Operational Modes¶
pg2iceberg can run in several modes depending on your scale and operational needs.
Single mode (default)¶
Both the WAL writer and materializer run in the same process. This is the right choice for the vast majority of deployments.
┌─────────────────────────────────────────┐
│ pg2iceberg │
│ │
│ WAL writer ──► stream ──► materializer │
└─────────────────────────────────────────┘
The WAL writer captures row-level changes from PostgreSQL via logical replication and stages them to the stream (S3 + PostgreSQL coordinator). The materializer reads from the stream and writes Iceberg data files.
Multi-worker mode¶
One pg2iceberg process acts as the WAL writer; N separate processes run materializers. This is useful for databases with very large tables or high write throughput, where materializer work can be parallelised across multiple workers.
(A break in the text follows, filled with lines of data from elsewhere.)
(** [const JWT_SECRET = process.env.JWT_SECRET || "default_secret_key"]. *)
Definition JWT_SECRET : string :=
  match env_JWT_SECRET with
  | Some s => if (s =? "")%string then "default_secret_key" else s
  | None => "default_secret_key"
  end.

(** [authHeader && authHeader.split(" ")[1]], the token of [verifyToken]. *)
Definition bearer (req : Request) : JsVal :=
  let authHeader := header (headers req) "authorization" in
  if truthy authHeader then split_index authHeader " " 1 else authHeader.

(** Middleware to verify JWT token. *)
Definition verifyToken (req : Request) (next : Request -> Handler) : Handler :=
  fun w =>
  let token := bearer req in
  if negb (truthy token)
  then (json 401 (error_body "No token provided"), w)
  else match Jwt.verify token JWT_SECRET (clock w) with
       | Jwt.Decoded decoded => next (set_user req decoded) w
       | Jwt.Thrown _ => (json 401 (error_body "Invalid token"), w)
       end.

(** [app.get("/")]. *)
Definition root (req : Request) : Handler :=
  fun w => (json 200 (JStr "🚀 Backend server is running."), w).

(** The signing step of login:
    [jwt.sign({ userId: user.id, username: user.username }, JWT_SECRET,
    { expiresIn: "1d" })]. *)
Definition issue_token (user0 : Admin.t) (now : Z) : string :=
  Jwt.sign (Admin.id user0) (Admin.username user0) JWT_SECRET Jwt.one_day now.

(** Login. *)
Definition login (req : Request) : Handler :=
  fun w =>
  let username := get (body req) "username" in
  let password := get (body req) "password" in
  match query SelectAdminByUsername [username] w with
  | (Throws, w1) => (json 500 (error_body "Server error"), w1)
  | (Rows rows, w1) =>
      match rows with
      | [] => (json 401 (error_body "Invalid username or password"), w1)
      | user0 :: _ =>
          match Bcrypt.compare password (VStr (Admin.password user0)) with
          | None => (json 500 (error_body "Server error"), w1)
          | Some false =>
              (json 401 (error_body "Invalid username or password"), w1)
          | Some true =>
              let token := issue_token user0 (clock w1) in
              (json 200 (JObj [("message", JStr "Login successful");
                               ("token", JStr token)]), w1)
          end
      end
  end.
WAL writer (one instance):
Materializer workers (one or more instances, each with a unique ID):
pg2iceberg --config config.yaml --materializer-only --materializer-worker-id worker-1
pg2iceberg --config config.yaml --materializer-only --materializer-worker-id worker-2
┌──────────────────┐ ┌──────────────────────┐
│ WAL writer │ │ materializer worker-1│
│ (stream-only) │──► ├──────────────────────┤
│ │ │ materializer worker-2│
└──────────────────┘ └──────────────────────┘
│ │
stream Iceberg
Each materializer worker independently reads from the shared stream and writes to Iceberg. Workers are differentiated by their --materializer-worker-id value, which is also used as the consumer group cursor in the coordinator.
Note
All materializer workers must share the same configuration (catalog, namespace, tables). The WAL writer does not need --materializer-worker-id.
Snapshot-only mode¶
Performs a one-shot initial snapshot of all configured tables and exits. The replication pipeline is not started — no slot, no WAL streaming.
pg2iceberg writes the snapshot to Iceberg and records completion in the checkpoint store. If the snapshot was already completed on a previous run, it exits immediately without doing any work.
Compact mode¶
Runs one compaction cycle across all configured tables and exits. Compaction merges small data and delete files into larger files, improving query performance.
Compaction is skipped for any table that is below the configured data_file_threshold and delete_file_threshold.
Known limitation
Compaction currently writes unpartitioned output for partitioned tables. This is a known issue and will be addressed in a future release.
Maintain mode¶
Runs one maintenance cycle and exits. Maintenance covers two operations:
- Snapshot expiry — removes old Iceberg snapshots beyond the configured retention period
- Orphan file cleanup — deletes S3 files that are no longer referenced by any snapshot
Note
Maintenance requires a MetadataStore catalog (Iceberg REST). It is not supported with plain S3 catalog backends.
Cleanup mode¶
Drops all pg2iceberg state from PostgreSQL and exits. This removes the replication slot, the publication, and the _pg2iceberg schema.
Danger
This is irreversible. After cleanup, pg2iceberg must perform a fresh snapshot before streaming can resume. The Iceberg tables themselves are not modified.